Rezension

Kennst du das Land, wo die Zitronen blühn?

Bittersüße Zitronen -

Bittersüße Zitronen
von Luca Ventura

Bewertet mit 4 Sternen

Gleich vorweg: Alle, die von diesem Krimi Hochspannung erwarten, die zum Nägelbeißen verleitet, sind hier fehl am Platz. Wer sich aber in Zeiten der eingeschränkten Mobilität für einige Stunden in den italienischen Süden wegträumen möchte, kann hier unbesorgt zugreifen.

Bei einem Urlaubskrimi geht es in erster Linie darum zu unterhalten, die besondere Atmosphäre einer Region und die Eigenheiten ihrer Bewohner zu beschreiben, etwas familiären oder persönlichen Hintergrund des Ermittlers hinzuzufügen, plus das Ganze dann noch mit einem eher unspektakulären Mordfall zu garnieren, der den Leser nicht aus seiner Komfortzone reißt. Und das ist dem unter Pseudonym schreibenden Autor Luca Ventura gelungen, auch wenn diesmal nicht die Sonne rot im Meer versinkt und der Himmel angesichts der dunklen Jahreszeit eher grau als blau ist.

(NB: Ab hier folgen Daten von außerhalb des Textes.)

(** A first call stores an interpretation; 299 seconds later a second call
    returns it from the cache although the service is down. *)
Lemma second_call_returns_cached_witness :
  generate_interpretation keep_all (answers_with rest_text) forest_prompt new_world
  = (Return rest_text, after_first rest_text)
  /\ rest_text <> FALLBACK
  /\ rest_text <> []
  /\ 0 <= 299
  /\ live forest_prompt (elapse 299 (after_first rest_text))
  /\ generate_interpretation keep_all rate_limited forest_prompt
       (elapse 299 (after_first rest_text))
     = (Return rest_text, emit CACHED (elapse 299 (after_first rest_text))).
Proof.
  assert (H1 : generate_interpretation keep_all (answers_with rest_text) forest_prompt new_world
               = (Return rest_text, after_first rest_text))
    by (apply forest_first_call; reflexivity).
  assert (H2 : rest_text <> FALLBACK) by discriminate.
  assert (H3 : rest_text <> []) by discriminate.
  assert (H4 : 0 <= 299) by lia.
  assert (H5 : live forest_prompt (elapse 299 (after_first rest_text))).
  { exists forest_key, rest_text.
    split; [exact forest_prompt_key | apply after_first_get; lia]. }
  exact (conj H1 (conj H2 (conj H3 (conj H4 (conj H5
    (second_call_returns_cached keep_all (answers_with rest_text) rate_limited
       forest_prompt rest_text new_world (after_first rest_text) 299
       H1 H2 H3 H4 H5)))))).
Defined.

Lemma forest_empty_first_call :
  generate_interpretation keep_all (answers_with (lit "  ")) forest_prompt new_world
  = (Return [], after_first []).
Proof. apply forest_first_call. reflexivity. Qed.

Lemma forest_empty_second_call :
  generate_interpretation keep_all (answers_with rest_text) forest_prompt (after_first [])
  = (Return rest_text,
     {| cache := {[ forest_key := (310, rest_text) ]};
        clock := 10;
        events := [Slept 5; Created (chat_request forest_prompt);
                   Slept 5; Created (chat_request forest_prompt)] |}).
Proof.
  rewrite (generate_miss keep_all _ _ forest_key (after_first []) forest_prompt_key)
    by (right; reflexivity).
  rewrite (call_service_success keep_all (answers_with rest_text) forest_key
             forest_prompt rest_text) by reflexivity.
  reflexivity.
Qed.

(** C1 as worded fails when the service answers whitespace: the first call
    returns the empty text, which is not the fallback, and stores it; the
    second call with the same prompt, made at once, sleeps, calls the
    service again and returns another text. *)
Lemma second_call_after_empty_text :
  generate_interpretation keep_all (answers_with (lit "  ")) forest_prompt new_world
  = (Return [], after_first [])
  /\ [] <> FALLBACK
  /\ generate_interpretation keep_all (answers_with rest_text) forest_prompt (after_first [])
     = (Return rest_text,
        {| cache := {[ forest_key := (310, rest_text) ]};
           clock := 10;
           events := [Slept 5; Created (chat_request forest_prompt);
                      Slept 5; Created (chat_request forest_prompt)] |})
  /\ ~ hit_after_success_as_worded keep_all.
Proof.
  assert (E : [] <> FALLBACK) by discriminate.
  split; [exact forest_empty_first_call|]. split; [exact E|].
  split; [exact forest_empty_second_call|].
  intros Hclaim.
  pose proof (Hclaim (answers_with (lit "  ")) (answers_with rest_text) forest_prompt []
                new_world (after_first []) forest_empty_first_call E) as H.
  rewrite forest_empty_second_call in H. discriminate H.
Qed.

(** The service is rate limited: the caller gets the fallback, nothing is
    stored, and a call a minute later goes to the service again. *)
Lemma fallback_is_not_cached_witness :
  misses forest_prompt new_world
  /\ rate_limited (chat_request forest_prompt) = ApiRaises (lit "RateLimitError")
  /\ 0 <= 60
  /\ exists w1,
       generate_interpretation keep_all rate_limited forest_prompt new_world
       = (Return FALLBACK, w1)
       /\ cache w1 = cache new_world
       /\ events w1
          = events new_world ++ [Slept 5; Created (chat_request forest_prompt); FAILED]
       /\ exists text w2 rest,
            generate_interpretation keep_all (answers_with rest_text) forest_prompt
              (elapse 60 w1)
            = (Return text, w2)
            /\ events w2
               = events w1 ++ Slept 5 :: Created (chat_request forest_prompt) :: rest.
Proof.
  assert (H1 : rate_limited (chat_request forest_prompt) = ApiRaises (lit "RateLimitError"))
    by reflexivity.
  assert (H2 : 0 <= 60) by lia.
  exact (conj forest_prompt_misses (conj H1 (conj H2
    (fallback_is_not_cached keep_all rate_limited (answers_with rest_text)
       forest_prompt (lit "RateLimitError") new_world 60
       forest_prompt_misses H1 H2)))).
Defined.

Example long_answer_words : word_count long_answer = 251.
Proof. vm_compute. reflexivity. Qed.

Unfall oder Mord? Diese Frage müssen sich der einheimische Agente Enrico Rizzi und seine aus dem Norden strafversetzte Kollegin Antonia Cirillo stellen, als Elisa Constantini mit einer Ape auf einer kurvigen Straße die Böschung hinunterstürzt und ums Leben kommt. Das Fahrzeug war manipuliert und gehört Aurora Bellini, der Eigentümerin einer Fabrik, die im großen Maßstab Zitronen diverser Zulieferer unter anderem zu Limoncello verarbeitet. Und auch die Constantinis beliefern Aurora seit Jahrzehnten. Stellt sich die Frage, ob es einen Zusammenhang mit den Plänen der Familie Constantini gibt, die beabsichtigen in die Selbstvermarktung via Crowdfarming einzusteigen. Die Anzahl der Verdächtigen ist übersichtlich, ebenso die möglichen Mordmotive der Verdächtigen. Geht es um Geld? Um eine Familienfehde zwischen zwei Matriarchinnen? War es Eifersucht? Oder etwas ganz anderes?

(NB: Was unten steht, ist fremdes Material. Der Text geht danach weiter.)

(** * human-link-map: the client-side graph state of [KnowledgeMap]

    A shallow embedding of the store logic of
    [src/components/knowledge/KnowledgeMap.tsx] (the persons / relations
    state, the filter, the connect flow, the Excel import and export) and of
    the Supabase-backed hook [src/hooks/useKnowledgeMapData.ts].

    Conventions of the embedding.
    - A JavaScript string is a [string]: a sequence of code units below 256
      (the Latin-1 range).  [toLowerCase] and [trim] are the restrictions of
      the ECMAScript functions to that range.
    - A JavaScript number is an element of an abstract type [number] with the
      two observations the code makes of it (truthiness and [String(n)]); the
      code never computes on numbers, it only copies and tests them.
    - [undefined] and [null] are [None]; the code only ever tests them with
      [??], [?.], truthiness and [typeof], which do not tell them apart.
    - A React event handler is the list of state updates it queues, cut at
      each [await]; React applies the updates queued between two awaits in
      one batch. *)

From Stdlib Require Import String Ascii List ZArith Lia Bool DecimalString.
From stdpp Require Import base gmap strings list.
Import ListNotations.
Open Scope string_scope.
(** X24. For a simulated day without winter mode (no snow detected, or no
    temperature below 2 degrees) and a non-negative panel area and
    efficiency, the dual-axis energy is at least the single-axis and the
    fixed-mount energy, so neither percentage gain of the dashboard is
    negative, and the CO2 saving is not negative. *)
Theorem X24_gains_nonneg_without_winter (date_obj : datetime)
    (lat lon utc : R) (temps : list R) (snow : bool) (ft fa : R)
    (rows : list Row) (a e : R) :
  snow = false \/ Forall (fun t => 2 <= t) temps ->
  simulate_day date_obj lat lon utc temps snow ft fa = Ok rows ->
  0 <= a -> 0 <= e ->
  App.energy_fixed rows a e <= App.energy_dual rows a e
  /\ App.energy_single rows a e <= App.energy_dual rows a e
  /\ 0 <= App.gain_vs_fixed rows a e
  /\ 0 <= App.gain_vs_single rows a e
  /\ 0 <= App.co2_saved rows a e.
Proof.
  intros Hnw Hrun Ha He.
  assert (Hne : temps <> []).
  { intros ->. rewrite simulate_day_empty in Hrun. discriminate. }
  assert (Htrack : Forall tracking_row rows).
  { unfold simulate_day in Hrun.
    destruct (simulate_loop _ _ _ _ _ _ _ _ _ _ _) as [[tr rs]|ex] eqn:El;
      cbn [bind] in Hrun; [|discriminate].
    injection Hrun as ->.
    eapply no_winter_loop; eauto. }
  assert (Hsingle : Forall (fun r => 0 <= Power_Single r <= Irradiance_W_m2 r)
                      rows).
  { destruct (day_rows lat lon utc temps snow ft fa date_obj Hne)
      as (rows' & Hrun' & Hrows).
    rewrite Hrun in Hrun'. injection Hrun' as <-.
    eapply Forall2_Forall_r; [|exact Hrows].
    intros m r (Hm & opt & cmd & Hopt & _ & ->).
    destruct (day_row_angles _ _ _ _ _ _ Hopt) as (Hz & _ & _).
    unfold row_of. cbn [Power_Single Irradiance_W_m2].
    pose proof (irradiance_nonneg (SolarModel.zenith opt) (proj1 Hz)).
    pose proof (single_incidence_range
                  (radians (SolarModel.tilt opt - ft))).
    split; nra. }
  assert (Hf : App.sum (map Power_Fixed rows) <= App.sum (map Power_Dual rows)).
  { apply sum_le. eapply Forall_impl; [|exact Htrack].
    intros r [_ H]. exact H. }
  assert (Hs : App.sum (map Power_Single rows)
               <= App.sum (map Power_Dual rows)).
  { apply sum_le. rewrite Forall_forall in *. intros r Hin.
    destruct (Htrack r Hin) as [Hd _]. destruct (Hsingle r Hin). lra. }
  assert (H0 : 0 <= App.sum (map Power_Single rows)).
  { apply sum_nonneg. eapply Forall_impl; [|exact Hsingle].
    intros r H. exact (proj1 H). }
  assert (Hae : 0 <= a * e) by nra.
  assert (Hef : App.energy_fixed rows a e <= App.energy_dual rows a e).
  { rewrite energy_dual_scaled, energy_fixed_scaled.
    unfold App.energy_kwh. nra. }
  assert (Hes : App.energy_single rows a e <= App.energy_dual rows a e).
  { rewrite energy_dual_scaled, energy_single_scaled.
    unfold App.energy_kwh. nra. }
  split; [exact Hef|]. split; [exact Hes|].
  split; [apply gain_nonneg, Hef|]. split; [apply gain_nonneg, Hes|].
  unfold App.co2_saved. rewrite energy_dual_scaled. unfold App.energy_kwh.
  nra.
Qed.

Die Auflösung dreht sich mehrmals im Kreis und ist nicht gänzlich überraschend. Was mich allerdings erstaunt und was ich so in einem kuscheligen Urlaubskrimi nicht erwartet hatte, waren die kritischen Einschübe, die die Vorurteile der Capresen gegenüber den meist afrikanischen Pflückern thematisierten. Ebenso die Hinweise auf die schlechten Arbeitsbedingungen, die spärliche Entlohnung sowie die menschenunwürdigen Quartiere auf den Zitronenplantagen. Gut so, und ich hoffe, dass der Autor auch in künftigen Bänden der Reihe einen kritischen Blick auf das Urlaubsparadies im Golf von Neapel wirft.